[Collected data entries]
(** * DShield connector: a shallow embedding of [dshield_connector.py]

    The connector fetches the DShield intel feed, derives labels from
    the feed entries, creates one IPv4 observable per entry in the
    OpenCTI store, attaches the labels, and dumps a summary to a JSON
    file.

    The embedding follows the Python source function by function.
    Every call that leaves the process (the OpenCTI API, the HTTP
    request, the file write, [time.sleep], error-level logging) is
    recorded in a trace kept in the state; its outcome is decided by a
    [World], an oracle that may depend on everything that happened
    before.  Python exceptions are the [Raise] outcome of a small
    state-and-error monad.

    Scope notes:
    - feed entries are JSON objects whose ['ip'] and ['description']
      members, when present, are strings;
    - [str.lower] is modelled on the ASCII range (other bytes are left
      alone);
    - [logger.info] lines are not traced; [logger.error] and
      [helper.log_error] are, and neither is taken to raise;
    - the store is known through the connector's calls only: a label
      is in it when it was there at the start or when a creation call
      answered with an object;
    - the constant arguments of the observable creation (marking,
      score, indicator flag) are left out of the traced call, and the
      environment-derived settings of [__init__] and the construction
      of the helper itself are not modelled. *)

From Stdlib Require Import Ascii String.
From stdpp Require Import base list gmap strings.

Local Open Scope string_scope.
#[local] Set Warnings "-clear-no-such-hyp".

(** ** Strings *)

Definition lower_ascii (c : ascii) : ascii :=
  let n := nat_of_ascii c in
  if (65 <=? n)%nat && (n <=? 90)%nat then ascii_of_nat (n + 32) else c.

Fixpoint lower (s : string) : string :=
  match s with
  | EmptyString => EmptyString
  | String c r => String (lower_ascii c) (lower r)
  end.

(** Python truthiness of a string: non-empty. *)
Definition truthy (s : string) : bool :=
  match s with
  | EmptyString => false
  | String _ _ => true
  end.

(** ** Data *)

(** One feed entry: a JSON object; [None] means the key is absent. *)
Record Entry := mkEntry {
  ip : option string;
  description : option string
}.

(** An element of [output["objects"]]. *)
Record Obj := mkObj {
  obj_type : string;
  obj_value : string;
  obj_labels : list string
}.

(** The [output] dict of [create_opencti_objects]. *)
Record Output := mkOutput {
  out_labels : list string;
  out_objects : list Obj
}.

(** A label as the store keeps it. *)
Record Label := mkLabel {
  lbl_value : string;
  lbl_id : string
}.

(** Exceptions, by the classes the source distinguishes. *)
Inductive ExnClass :=
| RequestException
| JSONDecodeError
| OtherException.

Record Exn := mkExn {
  exn_class : ExnClass;
  exn_msg : string
}.

(** What [x["id"]] raises when [x] is [None]. *)
Definition TypeError_None : Exn :=
  mkExn OtherException "'NoneType' object is not subscriptable".

(** Calls that leave the process, with the arguments the source passes. *)
Inductive Call :=
| ExternalReferenceCreate (source_name url : string)
| IdentityCreate (name descr : string) (externalReferences : list string)
| LabelList (search : string)
| LabelCreate (value color : string)
| ObservableCreate (simple_observable_key simple_observable_value : string)
    (externalReferences : list string) (createdBy : string)
    (main_observable_type : string)
| AddLabel (id lid : string)
| Sleep
| HelperLogError (msg : string)
| LoggerError (msg : string)
| SetLevelDebug
| HttpGet (url : string)
| FileWrite (filename : string) (data : Output).

(** The outside world.  [raises h c] tells whether call [c], issued
    after the calls [h] (newest first), raises; [answer h c] is the id
    of the object a create call returns, [None] when the call returns
    no object; [search_match kw v] tells whether the store's label
    search for keyword [kw] returns a label of value [v]; [feed h] is
    the parsed body of the feed response. *)
Record World := mkWorld {
  search_match : string -> string -> bool;
  raises : list Call -> Call -> option Exn;
  answer : list Call -> Call -> option string;
  feed : list Call -> list Entry
}.

(** The state threaded through the connector: the labels the store
    holds and the trace of calls, newest first. *)
Record Store := mkStore {
  store_labels : list Label;
  calls : list Call
}.

(** [self]: what [__init__] leaves in the connector object. *)
Record Connector := mkConnector {
  organization : option string
}.

(** ** The monad *)

Inductive Res (A : Type) :=
| Ok (a : A)
| Raise (e : Exn).
Arguments Ok {A} a.
Arguments Raise {A} e.

Definition M (A : Type) : Type := Store -> Res A * Store.

Global Instance M_ret : MRet M := fun A a s => (Ok a, s).

Global Instance M_bind : MBind M := fun A B k m s =>
  match m s with
  | (Ok a, s') => k a s'
  | (Raise e, s') => (Raise e, s')
  end.

Definition raise {A} (e : Exn) : M A := fun s => (Raise e, s).

(** [try: m except Exception as e: h e] *)
Definition try_except {A} (m : M A) (h : Exn -> M A) : M A := fun s =>
  match m s with
  | (Ok a, s') => (Ok a, s')
  | (Raise e, s') => h e s'
  end.

Definition record (c : Call) (s : Store) : Store :=
  mkStore (store_labels s) (c :: calls s).

(** Issue call [c]: it is traced, then it raises or returns. *)
Definition call (w : World) (c : Call) : M unit := fun s =>
  match raises w (calls s) c with
  | Some e => (Raise e, record c s)
  | None => (Ok tt, record c s)
  end.

(** A call that cannot fail (sleeping, logging). *)
Definition emit (c : Call) : M unit := fun s => (Ok tt, record c s).

(** A create call: traced, may raise, returns the id of the created
    object or [None]. *)
Definition create (w : World) (c : Call) : M (option string) := fun s =>
  match raises w (calls s) c with
  | Some e => (Raise e, record c s)
  | None => (Ok (answer w (calls s) c), record c s)
  end.

(** [x["id"]] *)
Definition get_id (x : option string) : M string :=
  match x with
  | Some i => mret i
  | None => raise TypeError_None
  end.

(** ** The store's label API *)

(** [helper.api.label.list(search=kw)] *)
Definition label_list (w : World) (kw : string) : M (list Label) := fun s =>
  match raises w (calls s) (LabelList kw) with
  | Some e => (Raise e, record (LabelList kw) s)
  | None =>
      (Ok (filter (fun l => search_match w kw (lbl_value l) = true) (store_labels s)),
       record (LabelList kw) s)
  end.

(** [helper.api.label.create(value=v, color=c)]: when the store answers
    with an object, the label is in the store from then on. *)
Definition label_create (w : World) (v c : string) : M (option Label) := fun s =>
  match raises w (calls s) (LabelCreate v c) with
  | Some e => (Raise e, record (LabelCreate v c) s)
  | None =>
      match answer w (calls s) (LabelCreate v c) with
      | Some i =>
          (Ok (Some (mkLabel v i)),
           mkStore (store_labels s ++ [mkLabel v i]) (LabelCreate v c :: calls s))
      | None => (Ok None, record (LabelCreate v c) s)
      end
  end.

(** ** [DShieldConnector] *)

Definition default_color : string := "#ffa500".
Definition feed_url : string := "https://isc.sans.edu/api/intelfeed?json".

(** [__init__]: the external reference of the organization, then the
    organization itself. *)
Definition init (w : World) : M Connector :=
  external_reference_org ← create w (ExternalReferenceCreate "dshield.org" "https://dshield.org/");
  ref_id ← get_id external_reference_org;
  org ← create w (IdentityCreate "DShield" "DShield Intel Feed importer" [ref_id]);
  mret (mkConnector org).

(** The [for label in labels] loop of [get_label]: the id of the first
    listed label whose value equals [label_value] up to case. *)
Fixpoint find_label (labels : list Label) (label_value : string) : option string :=
  match labels with
  | [] => None
  | label :: rest =>
      if String.eqb (lower (lbl_value label)) (lower label_value)
      then Some (lbl_id label)
      else find_label rest label_value
  end.

Definition get_label (w : World) (label_value color : string) : M string :=
  labels ← label_list w label_value;
  match find_label labels label_value with
  | Some i => mret i
  | None =>
      new_label ← label_create w label_value color;
      get_id (lbl_id <$> new_label)
  end.

(** The message [create_observable] logs when a label fails. *)
Definition label_failure (label observable_value : string) (e : Exn) : string :=
  "Failed to add label " +:+ label +:+ " to " +:+ observable_value
  +:+ ": " +:+ exn_msg e.

(** The [try] block of the label loop of [create_observable]. *)
Definition attach_label (w : World) (observable_id label : string) : M unit :=
  label_id ← get_label w label default_color;
  if truthy label_id
  then emit Sleep ;; call w (AddLabel observable_id label_id)
  else mret tt.

(** The body of the [for label in labels] loop of [create_observable]:
    the [try] block and its [except Exception] handler. *)
Definition add_one_label (w : World) (observable_id observable_value label : string) : M unit :=
  try_except (attach_label w observable_id label)
    (fun e =>
       emit (HelperLogError (label_failure label observable_value e)) ;;
       emit Sleep).

Fixpoint add_labels (w : World) (observable_id observable_value : string)
    (labels : list string) : M unit :=
  match labels with
  | [] => mret tt
  | label :: rest =>
      add_one_label w observable_id observable_value label ;;
      add_labels w observable_id observable_value rest
  end.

Exercise prompt:
The lines from the one holding "if truthy label_id" to the final line of the entries, both included, are what should be output, exactly and alone.

Solution below:
  if truthy label_id
  then emit Sleep ;; call w (AddLabel observable_id label_id)
  else mret tt.

(** The body of the [for label in labels] loop of [create_observable]:
    the [try] block and its [except Exception] handler. *)
Definition add_one_label (w : World) (observable_id observable_value label : string) : M unit :=
  try_except (attach_label w observable_id label)
    (fun e =>
       emit (HelperLogError (label_failure label observable_value e)) ;;
       emit Sleep).

Fixpoint add_labels (w : World) (observable_id observable_value : string)
    (labels : list string) : M unit :=
  match labels with
  | [] => mret tt
  | label :: rest =>
      add_one_label w observable_id observable_value label ;;
      add_labels w observable_id observable_value rest
  end.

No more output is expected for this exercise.